BSA spokesman Deron Smith tells me the policy has been on the books for quite some time – and the blog posting was simply a reminder of longstanding safety rules.
“We’re not an organization of no’s,” he told me. “We’re an organization of do’s.”
For example – scouts are allowed to use water guns and water balloons for target practice.
But the BSA has strict policies governing such activities.
“Water guns and rubber band guns must only be used to shoot at targets, and eye protection must be worn,” Wendell wrote. “For water balloons, use small, biodegradable balloons, and fill them no larger than a ping pong ball.”
A ping pong ball?
Smith told me the regulations were determined by “health and safety experts.”
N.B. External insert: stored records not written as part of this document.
Lemma quiet_wait n g : quiet (onSock (rQwait n g)).
Proof. apply quiet_in. intros s. cbn. repeat case_if; exact I. Qed.
Lemma quiet_peek n : quiet (onSock (rQpeekBytes n)).
Proof. apply quiet_in. intros s. cbn. case_if; exact I. Qed.
Lemma quiet_flush : quiet (onSock flush).
Proof. now intros [r [i o cl h] p]. Qed.

Lemma quiet_waitSock n : quiet (_waitSockAsync n).
Proof. apply calm_bind; [apply quiet_wait|]. intros b. destruct (negb b); now apply quiet_dec. Qed.

Lemma quiet_waitCredentials t : quiet (_waitCredentialsAsync t).
Proof. apply calm_bind; [apply quiet_page|]. intros p. case_if; now apply quiet_dec. Qed.

Lemma quiet_check : quiet checkInternalEvents.
Proof.
  apply calm_bind; [|intros _]; (apply calm_bind; [apply quiet_get|]; intros r).
  - destruct (_checkSock r); [|apply calm_ret]. apply calm_bind; [apply quiet_wait|]. intros b. case_if; [now apply quiet_dec|apply calm_ret].
  - destruct (_checkCredentials r); [|apply calm_ret]. apply calm_bind; [apply quiet_page|]. intros p. case_if; [now apply quiet_dec|apply calm_ret].
Qed.

Lemma dec_get {B} (k : ra2 -> M W B) w : bind (onDec get) k w = k (dec w) w.
Proof. now destruct w. Qed.

Section Rules.
Context (v : view) (E : view -> Prop).

Lemma at_ret {A} (a : A) (Q : A -> view -> Prop) : Q a v -> At v (ret a) Q E.
Proof. intros HQ w Hw. split; [reflexivity|]. now rewrite Hw. Qed.

Lemma at_throw {A} e (Q : A -> view -> Prop) : E v -> At v (throw e) Q E.
Proof. intros HE w Hw. split; [reflexivity|]. now rewrite Hw. Qed.

Lemma at_quiet {A B} (m : M W A) (k : A -> M W B) Q : quiet m -> (forall a, At v (k a) Q E) -> At v (bind m k) Q E.
Proof.
  intros Hm Hk w Hw. specialize (Hm w). unfold bind. destruct (m w) as [[a|e|] w']; auto; [|easy]. destruct Hm as [<- Hm].
  apply Hk. congruence.
Qed.

Lemma at_attempt {A B} (o : outcome A) (k : A -> M W B) Q : E v -> (forall a, o = Ret a -> At v (k a) Q E) -> At v (bind (attempt o) k) Q E.
Proof. intros HE Hk w Hw. unfold bind, attempt. destruct o as [a|e|]; [now apply Hk|now rewrite Hw|exact I]. Qed.

Lemma at_push {B} l (k : unit -> M W B) Q :
  At (View (v_at v) (v_sent v ++ l) (v_page v) (v_approval v)) (k tt) Q E -> At v (bind (onSock (sQpushBytes l)) k) Q E.
Proof.
  intros Hk [r [i [o n c] cl h] p] <-. unfold bind, onSock, lift, sQpushBytes, asock_sink, aOut, lift.
  cbn [dec sock disp a_in a_out a_closed a_handlers sQpushBytes asink_sink]. unfold apushBytes.
  destruct (Z.eqb_spec (zlen l) 0) as [Ez|Ez].
  - apply Hk. unfold view_of. cbn. assert (l = []) as -> by now apply zlen_0_nil. now rewrite app_nil_r.
  - destruct (zlen l <=? _); [|exact I].
    match goal with |- match k tt ?w with _ => _ end => apply (Hk w) end. unfold view_of, aput, ensure. cbn. now destruct (_ <? _).
Qed.

Lemma at_tell {B} e (k : unit -> M W B) Q :
  At (View (v_at v) (v_sent v) (mkPage (getCredentials (v_page v)) (events (v_page v) ++ [e])) (v_approval v)) (k tt) Q E ->
  At v (bind (dispatch e) k) Q E.
Proof. intros Hk [r s p] <-. exact (Hk (World r s (mkPage (getCredentials p) (events p ++ [e]))) eq_refl). Qed.

Lemma at_ask {B} (k : unit -> M W B) Q :
  At (View (v_at v) (v_sent v) (v_page v) Pending) (k tt) Q E -> At v (bind _waitApproveKeyAsync k) Q E.
Proof. intros Hk [r s p] <-. exact (Hk (World (set_approve true true Pending r) s p) eq_refl). Qed.
End Rules.

(** ** What each stage of the exchange has behind it *)

(** Both sides' ciphers and hashes, of the server [s], the client [c] and the
    server's random number [R]. *)
Definition client_cipher (c : client) (R : list Z) : cipher := setKey (session_key R (clientRandom c)).
Definition server_cipher (c : client) (R : list Z) : cipher := setKey (session_key (clientRandom c) R).
Definition hash_length (s : server) : Z := 8 + serverKeyBytes s * 2 + clientKeyBytes * 2.
Definition server_hash (s : server) (c : client) : list Z := hash_of (hash_length s) (serverPublickey s) (4 + serverKeyBytes s * 2) (clientPublicKey c).
Definition client_hash (s : server) (c : client) : list Z := hash_of (hash_length s) (clientPublicKey c) (4 + clientKeyBytes * 2) (serverPublickey s).

(** The greeting: the client's key and its random number, encrypted. *)
Definition greeting (s : server) (c : client) (e : list Z) : list Z := clientPublicKey c ++ random_message (serverKeyBytes s) e.

(** The sealed hash of the client, which leaves the cipher [cc]. *)
Definition hashed (s : server) (c : client) (R m : list Z) (cc : cipher) : Prop :=
  makeMessage (client_cipher c R) (client_hash s c) = Ret (m, cc).

(** The server sent, sealed with the session key, the hash of both keys. *)
Definition proved (s : server) (c : client) (R : list Z) : Prop :=
  exists sealed received, fst (receiveMessage (server_cipher c R) 20 sealed) = Some received /\
    forall i, 0 <= i < 20 -> zget received i = zget (server_hash s c) i.

Definition story (A : list Z -> Prop) (v : view) : Prop :=
  let sent := v_sent v in
  match v_at v with
  | Idle | AwaitLength | AwaitKey _ _ | AwaitImport _ _ _ _ => sent = []
  | AwaitApproval s => sent = [] /\ In (ServerVerification (serverPublickey s)) (events (v_page v)) /\
      (v_approval v = Resolved -> A (serverPublickey s))
  | AwaitGenerate s => sent = [] /\ A (serverPublickey s)
  | AwaitEncrypt s c e => sent = clientPublicKey c /\ A (serverPublickey s)
  | AwaitRandom s c | AwaitDecrypt s c _ => exists e, sent = greeting s c e /\ A (serverPublickey s)
  | AwaitMakeHash m h cc sc => exists s c e R, sent = greeting s c e /\ A (serverPublickey s) /\
      h = server_hash s c /\ sc = server_cipher c R /\ hashed s c R m cc
  | AwaitHash h cc sc | AwaitOpenHash h cc sc _ => exists s c e R m, sent = greeting s c e ++ m /\ A (serverPublickey s) /\
      h = server_hash s c /\ sc = server_cipher c R /\ hashed s c R m cc
  | AwaitSubtype cc _ | AwaitOpenSubtype cc _ _ | AwaitCredentials cc _ => exists s c e R m,
      sent = greeting s c e ++ m /\ A (serverPublickey s) /\ hashed s c R m cc /\ proved s c R
  | AwaitMakeCredentials m' => exists s c e R m cc, sent = greeting s c e ++ m /\ A (serverPublickey s) /\
      hashed s c R m cc /\ proved s c R /\ exists u p cc', makeMessage cc (encode_credentials u p) = Ret (m', cc')
  | Finished None => exists s c e R m cc m', sent = greeting s c e ++ m ++ m' /\ A (serverPublickey s) /\
      hashed s c R m cc /\ proved s c R /\ exists u p cc', makeMessage cc (encode_credentials u p) = Ret (m', cc')
  | Finished (Some _) => True
  end.

(** Go through a statement in which [A] occurs positively. *)
Ltac mono HA :=
  lazymatch goal with
  | |- (exists _, _) -> _ => let x := fresh "x" in let Hx := fresh in intros [x Hx]; exists x; revert Hx; mono HA
  | |- _ /\ _ -> _ =>
      let H1 := fresh in let H2 := fresh in intros [H1 H2]; split; [clear H2; revert H1|clear H1; revert H2]; mono HA
  | |- ?P -> ?P => exact (fun H => H)
  | |- (_ -> _) -> _ -> _ => intros HP HQ; exact (HA _ (HP HQ))
  | |- _ => exact (HA _)
  end.

Lemma story_mono (A A' : list Z -> Prop) v : (forall k, A k -> A' k) -> story A v -> story A' v.
Proof. intros HA. unfold story. destruct (v_at v) as [| | | | | | | | | | | | | | | |[e|]]; mono HA. Qed.

(** ** Every piece of the method goes from one stage to the next *)

Section Stages.
Context (A : list Z -> Prop).

Definition next_stage (p : pc) (v : view) : Prop := story A (View p (v_sent v) (v_page v) (v_approval v)).
Definition given_up (v : view) : Prop := True.
Abbreviation stage v m := (At v m next_stage given_up).

Lemma stage_await v pr here next : next_stage here v ->
  stage v next -> stage v (await pr here next).
Proof.
  intros Hn Hs. apply at_quiet; [apply quiet_get|]. intros r. destruct (pr r); [now apply at_ret|exact Hs|now apply at_throw].
Qed.

Lemma stage_approval v here next : next_stage here v ->
  (v_approval v = Resolved -> stage v next) -> stage v (await approvePromise here next).
Proof.
  intros Hn Hs [r s p] Hw. unfold await. rewrite dec_get. cbn [dec].
  assert (E : approvePromise r = v_approval v) by now subst v. destruct (approvePromise r).
  - cbn. now rewrite Hw.
  - now apply Hs.
  - now split.
Qed.

Ltac step := first
  [ apply at_quiet; [first [apply quiet_take|apply quiet_peek|apply quiet_flush|apply quiet_waitSock|apply quiet_waitCredentials|apply quiet_page]|intros ?]
  | apply at_push | apply at_tell | apply at_ask | apply at_attempt; [|intros ? ?] ].

Lemma stage_length v : v_sent v = [] -> stage v after_length.
Proof.
  intros Hs. unfold after_length. repeat step. case_if; [now apply at_throw|]. case_if; [now apply at_throw|].
  repeat step. now apply at_ret.
Qed.

Lemma stage_key v b k : v_sent v = [] -> stage v (after_key b k).
Proof. intros Hs. unfold after_key. repeat step. now apply at_ret. Qed.

Lemma stage_import v b n e k : v_sent v = [] -> stage v (after_import b n e k).
Proof.
  intros Hs. unfold after_import. step; [exact I|]. repeat step. apply at_ret. split; [exact Hs|]. split; [|discriminate].
  cbn [v_page events serverPublickey]. apply in_or_app. right. now left.
Qed.

Lemma stage_generate v s sup : v_sent v = [] -> A (serverPublickey s) -> stage v (after_generate s sup).
Proof.
  intros Hs HA. unfold after_generate. step; [exact I|]. step; [exact I|]. destruct a0 as [[n e] d]. step; [exact I|]. step; [exact I|].
  step. step. step.
  - exact I.
  - apply at_ret. split; [|exact HA]. cbn [v_sent]. now rewrite Hs.
Qed.

Lemma stage_encrypt v s c e : v_sent v = clientPublicKey c -> A (serverPublickey s) -> stage v (after_encrypt s c e).
Proof.
  intros Hs HA. unfold after_encrypt. repeat step. apply at_ret. exists e. split; [|exact HA]. cbn [v_sent]. now rewrite Hs.
Qed.

Lemma stage_random v s c e : v_sent v = greeting s c e -> A (serverPublickey s) -> stage v (after_random s c).
Proof.
  intros Hs HA. unfold after_random. step. case_if.
  - now apply at_throw.
  - step. apply at_ret. exists e. auto.
Qed.

Lemma stage_decrypt v s c e r : v_sent v = greeting s c e -> A (serverPublickey s) -> stage v (after_decrypt s c r).
Proof.
  intros Hs HA.
  unfold after_decrypt. step; [exact I|]. destruct a as [R|]; [|now apply at_throw]. destruct (zlen R =? 16); [|now apply at_throw].
  step; [exact I|]. destruct a as [m cc]. apply at_ret. exists s, c, e, R. repeat (split; [first [exact Hs|exact HA|reflexivity]|]). assumption.
Qed.

(** From here on the greeting and the hash are sent. *)
Lemma stage_make_hash v m h cc sc s c e R : v_sent v = greeting s c e -> A (serverPublickey s) ->
  h = server_hash s c -> sc = server_cipher c R -> hashed s c R m cc -> stage v (after_make_hash m h cc sc).
Proof.
  intros Hs HA Eh Ec Hm. unfold after_make_hash. repeat step. apply at_ret. exists s, c, e, R, m.
  split; [cbn [v_sent]; now rewrite Hs|]. auto.
Qed.

Section Hashed.
Context (v : view) (s : server) (c : client) (e R m : list Z) (cc : cipher).
Context (Hs : v_sent v = greeting s c e ++ m) (HA : A (serverPublickey s)) (Hm : hashed s c R m cc).

Lemma stage_hash h sc : h = server_hash s c -> sc = server_cipher c R -> stage v (after_hash h cc sc).
Proof.
  intros Eh Ec. unfold after_hash. step. case_if; [now apply at_throw|].
  step. apply at_ret. exists s, c, e, R, m. auto.
Qed.

Lemma stage_open_hash sealed : stage v (after_open_hash (server_hash s c) cc (server_cipher c R) sealed).
Proof.
  unfold after_open_hash. destruct (receiveMessage _ 20 sealed) as [[received|] sc'] eqn:Er; [|now apply at_throw].
  destruct (forallb _ _) eqn:Ef; [|now apply at_throw]. step. apply at_ret. exists s, c, e, R, m.
  split; [exact Hs|]. split; [exact HA|]. split; [exact Hm|]. exists sealed, received. split; [now rewrite Er|].
  intros i Hi. assert (Hx := forall_upto _ 20 Ef i Hi). cbv beta in Hx.
  destruct (zget received i), (zget (server_hash s c) i); try discriminate; [|reflexivity]. f_equal. now apply Z.eqb_eq.
Qed.

Context (Hp : proved s c R).

Lemma stage_subtype sc : stage v (after_subtype cc sc).
Proof.
  unfold after_subtype. step. case_if; [now apply at_throw|].
  step. apply at_ret. exists s, c, e, R, m. auto.
Qed.

Lemma ready_for_credentials p t : v_sent p = v_sent v -> next_stage (AwaitCredentials cc t) p.
Proof. intros E. exists s, c, e, R, m. cbn [v_sent]. rewrite E. auto. Qed.

Lemma stage_open_subtype sc sealed : stage v (after_open_subtype cc sc sealed).
Proof.
  unfold after_open_subtype. destruct (fst _) as [t|]; [|now apply at_throw].
  step. step. case_if; [|case_if; [|now apply at_throw]];
    case_if; try (apply at_tell); try (apply at_quiet; [apply calm_ret|intros _]); apply at_ret; now apply ready_for_credentials.
Qed.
“The most important thing is BSA works hard every single day to make sure we are providing relevant, exciting experiences to American families and youth,” he told me. “We want to do that safely.”
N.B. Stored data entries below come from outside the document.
Lemma exchange_completes_witness : exists w1 w enc hash message c,
  @runs toy toy_sha1 demo_schedule (fresh demo_creds 10240 false no_handler) = Some w1 /\
  @runs toy toy_sha1 (rounds demo_supply 16) w1 = Some w /\
  at_await (dec w) = Finished None /\ rest (a_in (sock w)) = [] /\
  out (a_out (sock w)) = demo_client_key ++ (be_bytes 2 128 ++ enc) ++ hash ++ message /\
  Rsa.decrypt (plain_key 128) enc = Ret (Some (upto 16)) /\
  @open_all toy (@setKey toy (@derive toy_sha1 demo_random (upto 16))) [hash; message] =
    Some ([toy_sha1 (demo_client_key ++ demo_server_key); [2; 109; 101; 2; 112; 119]], c).
Proof.
  exact (@exchange_completes toy toy_ok toy_sha1 toy_sha1_ok 1024 128 (plain_n 128) (plain_e 128) 1 (plain_key 128) demo_supply
    (plain_n 256) (plain_e 256) 1 (plain_key 256) (plain_key 256) demo_random (upto 237) demo_senc demo_m3 demo_m4 (snd demo_sealed)
    1 demo_creds [109; 101] [112; 119] 10240 false no_handler demo_schedule 16 demo_server_side demo_client_side demo_public
    (proj2 (bytes_reflect demo_random) eq_refl) eq_refl (proj2 (bytes_reflect (upto 237)) eq_refl) eq_refl demo_encrypted demo_sealed_is
    demo_known (proj2 (bytes_reflect [109; 101]) eq_refl) (proj2 (bytes_reflect [112; 119]) eq_refl) eq_refl eq_refl ltac:(discriminate)
    demo_supplied demo_arrived demo_cut (le_n 16)).
Defined.

Definition or_else {A} (o : option A) (d : A) : A := match o with Some a => a | None => d end.

Definition demo_world : world ra2 asock page :=
  or_else (@runs toy toy_sha1 demo_exchange (fresh demo_creds 10240 false no_handler)) (fresh demo_creds 10240 false no_handler).

Lemma demo_runs : @runs toy toy_sha1 demo_exchange (fresh demo_creds 10240 false no_handler) = Some demo_world.
Proof. vm_compute. reflexivity. Qed.

Lemma demo_finished : at_await (dec demo_world) = Finished None.
Proof. vm_compute. reflexivity. Qed.


Lemma channel_carries_witness :
  exists fs, @seal_all toy (@setKey toy [3; 1]) [[1; 2; 3]; []; [255]] = Ret (fs, @advance 3 (@setKey toy [3; 1])) /\
    @open_all toy (@setKey toy [3; 1]) fs = Some ([[1; 2; 3]; []; [255]], @advance 3 (@setKey toy [3; 1])).
Proof.
  apply (@channel_carries toy toy_ok [3; 1] [[1; 2; 3]; []; [255]]).
  repeat constructor; cbn; lia.
Defined.
(** The methods that need something of the page: the security type, the bytes
    the method waits for first, and what it needs. *)
Definition needs : list (Z * (Z * list string)) :=
  [(securityTypeXVP, (0, ["username"; "password"; "target"]));
   (securityTypeARD, (0, ["username"; "password"]));
   (securityTypePlain, (0, ["username"; "password"]));
   (securityTypeUnixLogon, (0, ["username"; "password"]));
   (securityTypeVNCAuth, (16, ["password"]));
   (securityTypeMSLogonII, (24, ["username"; "password"]))]%string.

Definition field (f : string) (cr : credentials) : option (list Z) :=
  if String.eqb f "username" then username cr
  else if String.eqb f "password" then password cr
  else if String.eqb f "target" then target cr else None.

(** Waiting for the page: when a method lacks a credential, the client
    asks for what the method needs and otherwise leaves everything as it was,
    the unread bytes included, so the same step can run once they are given. *)
Theorem credentials_awaited rnd c p l o k cl h t scheme n types :
  in_state Authentication c -> _rfbAuthScheme (c_auth c) = scheme -> In (scheme, (n, types)) needs -> n <= zlen l ->
  (exists f, In f types /\ field f (_rfbCredentials (c_auth c)) = None) ->
  _initMsg rnd (at_ c p l o k cl h t) =
  (Ret false, at_ (with_life (add_event (EvCredentialsRequired types)) c) p l o k cl h t).
Proof.
  intros Hi Hs Hin Hn (f & Hf & Hx). rewrite auth_step by exact Hi. unfold _negotiateAuthentication.
  cbn [negotiateAuthentication_at]. unfold theAuth at 1. rewrite crun_auth_get, Hs.
  repeat (destruct Hin as [[= <- <- <-]|Hin]); [..|destruct Hin]; cbn -[bind onAuth theAuth];
    unfold _negotiateXvpAuth, _negotiateARDAuth, _negotiatePlainAuth, _negotiateTightUnixAuth, _negotiateStdVNCAuth,
      _negotiateMSLogonIIAuth; rewrite ?run_need by exact Hn; unfold theAuth; rewrite crun_auth_get;
    repeat (destruct Hf as [<-|Hf]); try destruct Hf; cbn in Hx; rewrite Hx; cbn [has andb negb]; rewrite ?andb_false_r;
    reflexivity.
Qed.

(** User name and password, as the Plain method of VeNCrypt sends them:
    both lengths on four bytes, then both in UTF-8; the result comes next. *)
Theorem plain_sent rnd c p l o k cl h t user pass u q :
  in_state Authentication c -> _rfbAuthScheme (c_auth c) = securityTypePlain ->
  username (_rfbCredentials (c_auth c)) = Some user -> password (_rfbCredentials (c_auth c)) = Some pass ->
  Utf8.encodeUTF8 user = Ret u -> Utf8.encodeUTF8 pass = Ret q -> bytes u -> bytes q -> 8 + zlen u + zlen q <= k ->
  _initMsg rnd (at_ c p l o k cl h t) =
  (Ret true, at_ (now_ SecurityResult c) p l (o ++ Messages.u32 (zlen u) ++ Messages.u32 (zlen q) ++ u ++ q) k cl h t).
Proof.
  intros Hi Hs Hu Hp Eu Ep Bu Bq Hk. rewrite auth_step by exact Hi. unfold _negotiateAuthentication.
  cbn [negotiateAuthentication_at]. unfold theAuth at 1. rewrite crun_auth_get, Hs. cbn -[bind theAuth _negotiatePlainAuth].
  unfold _negotiatePlainAuth, theAuth. rewrite crun_auth_get, Hu, Hp. cbn [has andb negb or_empty]. rewrite Eu, Ep, !crun_attempt.
  unfold push32, pushString, doFlush, setInit. zlens.
  rewrite !run_push32, !run_pushString by (assumption || lia). rewrite srun_flush, crun_life. now rewrite <- !app_assoc.
Qed.

(** The VNC challenge: the client reads the sixteen bytes and answers with
    their encryption under the password, sixteen bytes too. *)
Lemma challenge_answered rnd c p challenge tail o k cl h t pass :
  in_state Authentication c -> _rfbAuthScheme (c_auth c) = securityTypeVNCAuth ->
  password (_rfbCredentials (c_auth c)) = Some pass -> zlen challenge = 16 -> 16 <= k ->
  exists response, Des.genDES pass challenge = Some response /\ zlen response = 16 /\
  _initMsg rnd (at_ c p (challenge ++ tail) o k cl h t) =
  (Ret true, at_ (now_ SecurityResult c) (p ++ challenge) tail (o ++ response) k cl h t).
Proof.
  intros Hi Hs Hp Hl Hk. destruct (Des.genDES_answers pass challenge) as (r & Hr & Hlr); [now rewrite Hl|].
  exists r. split; [exact Hr|]. split; [lia|]. rewrite auth_step by exact Hi. unfold _negotiateAuthentication.
  rewrite auth_std by exact Hs. unfold _negotiateStdVNCAuth. rewrite run_need by zlia. unfold theAuth.
  rewrite crun_auth_get, Hp. cbn [has negb or_empty]. scbn. rewrite srun_take by exact Hl. unfold same. rewrite Hr.
  unfold pushBytes, doFlush, setInit. rewrite run_pushBytes by lia. now rewrite srun_flush, crun_life.
Qed.

(** ** The server's initialisation *)

(** The message: size, pixel format, name. *)
Definition server_init (w h : Z) (pf name : list Z) : list Z :=
  be_bytes 2 w ++ be_bytes 2 h ++ pf ++ be_bytes 4 (zlen name) ++ name.

(** The sixteen bytes of a pixel format, read field by field and dropped. *)
Lemma run_pixel_format {B} (j : M W B) c p pf r so cl h t : zlen pf = 16 ->
  (onSock rQshift8 ;; onSock rQshift8 ;; onSock rQshift8 ;; onSock rQshift8 ;;
   onSock rQshift16 ;; onSock rQshift16 ;; onSock rQshift16 ;;
   onSock rQshift8 ;; onSock rQshift8 ;; onSock rQshift8 ;; onSock (rQskipBytes 3) ;; j)
  (World c (ASock (ASrc p (pf ++ r)) so cl h) t) = j (World c (ASock (ASrc (p ++ pf) r) so cl h) t).
Proof.
  intros Hl. do 16 (destruct pf as [|? pf]; [discriminate|]). destruct pf; [|rewrite !zlen_cons in Hl; zlens; lia].
  cbn [app]. rewrite !run_shift8, !run_shift16_bytes, !run_shift8, run_skip3, <- !app_assoc. reflexivity.
Qed.

Definition made (x : lc) : lc := add_event EvConnect (set_conn Connected x).

Lemma connected_run c s t :
  _rfbConnectionState (c_life c) = Connecting -> _disconnTimer (c_life c) = false ->
  _updateConnectionState Connected (World c s t : W) =
  (Ret tt, World (with_life made c) s t).
Proof.
  destruct c as [[cn it clean tm ev pg gr url rt mt] a o dk cp f p pt ds]. cbn. intros -> ->. reflexivity.
Qed.

(** The three messages of a client that starts a session. *)
Definition opening (depth quality compression w h : Z) : list Z :=
  Messages.encode (Messages.msg_of (Messages.CPixelFormat depth true)) ++
  Messages.encode (Messages.msg_of (Messages.CEncodings (encodings_list depth quality compression))) ++
  Messages.encode (Messages.msg_of (Messages.CUpdateRequest false 0 0 w h)).

Definition depth_for (name : list Z) : Z := if list_eqb name (codes "Intel(r) AMT KVM") then 8 else 24.

Lemma opening_ok depth quality compression w h :
  depth = 8 \/ depth = 24 -> 0 <= w < 65536 -> 0 <= h < 65536 ->
  Forall Messages.call_ok [Messages.CPixelFormat depth true; Messages.CEncodings (encodings_list depth quality compression);
    Messages.CUpdateRequest false 0 0 w h] /\
  Forall (fun ca => zlen (Messages.encode (Messages.msg_of ca)) <= 100)
    [Messages.CPixelFormat depth true; Messages.CEncodings (encodings_list depth quality compression);
     Messages.CUpdateRequest false 0 0 w h].
Proof.
  intros Hd Hw Hh. split.
  - constructor; [|constructor; [|constructor; [|constructor]]];
      cbn [Messages.call_ok Messages.msg_of Messages.msg_ok Z.b2z]; unfold Messages.b8, Messages.b16; [lia| |lia].
    split; [zlens; destruct Hd as [-> | ->]; cbn; lia|].
    apply Forall_forall. intros x Hx. apply in_map_iff in Hx. destruct Hx as (e & <- & _). apply Z.mod_pos_bound. lia.
  - destruct Hd as [-> | ->]; repeat constructor; cbn; lia.
Qed.

(** What the session starts with, besides what [_resize] fits. *)
Record started_session (c c' : client Dc) (w h : Z) (name : list Z) : Prop := {
  ss_conn : _rfbConnectionState (c_life c') = Connected;
  ss_init : _rfbInitState (c_life c') = ServerInitialisation;
  ss_events : exists evs, events (c_life c') = events (c_life c) ++ EvDesktopName name :: evs ++ [EvConnect] /\
    Forall (fun e => exists b, e = EvClippingViewport b) evs;
  ss_grabbed : grabbed (c_life c') = grabbed (c_life c) || negb (_viewOnly (c_options c));
  ss_width : _fbWidth (c_desktop c') = w;
  ss_height : _fbHeight (c_desktop c') = h;
  ss_name : _fbName (c_desktop c') = name;
  ss_depth : _fbDepth (c_desktop c') = depth_for name;
  ss_decoders : c_decoders c' = c_decoders c;
  ss_fbu : c_fbu c' = c_fbu c
}.

Context `{!ScreenOk D}.

Lemma add_events evs (x : lc) :
  fold_left (fun (y : lc) e => add_event e y) evs x =
  mkLc (_rfbConnectionState x) (_rfbInitState x) (_rfbCleanDisconnect x) (_disconnTimer x) (events x ++ evs)
    (in_page x) (grabbed x) (has_url x) (_resizeTimeout x) (_mouseMoveTimer x).
Proof.
  revert x. induction evs as [|e evs IH]; intros x; cbn [fold_left]; [rewrite app_nil_r; now destruct x|].
  rewrite IH. cbn. now rewrite <- app_assoc.
Qed.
Don’t be surprised if the BSA bans campfires and replaces them with simulated flames on portable smartphones. Can’t risk the kids burning their marshmallows.
It certainly doesn’t sound like the same Scouting organization that I joined as a small kid.
Oh, how I fondly recall those carefree days – learning how to tie a knot, building a pinewood derby car and running through the woods playing cowboys and (culturally insensitive word referencing an indigenous people-group deleted).
At this rate it won’t be long before the Boy Scouts are teaching kids how to do needlepoint and make milk foam butterfly art for their lattes.
It’s no wonder thousands of kids are dropping out of the Boy Scouts.
That’s why I recommend that parents get their sons involved in Trail Life USA. It’s a faith-friendly and family-friendly alternative.
Trail Life also wholeheartedly endorses Super Soakers and water balloon fights.They even let their kids play paintball.
In other words – they let boys behave like boys.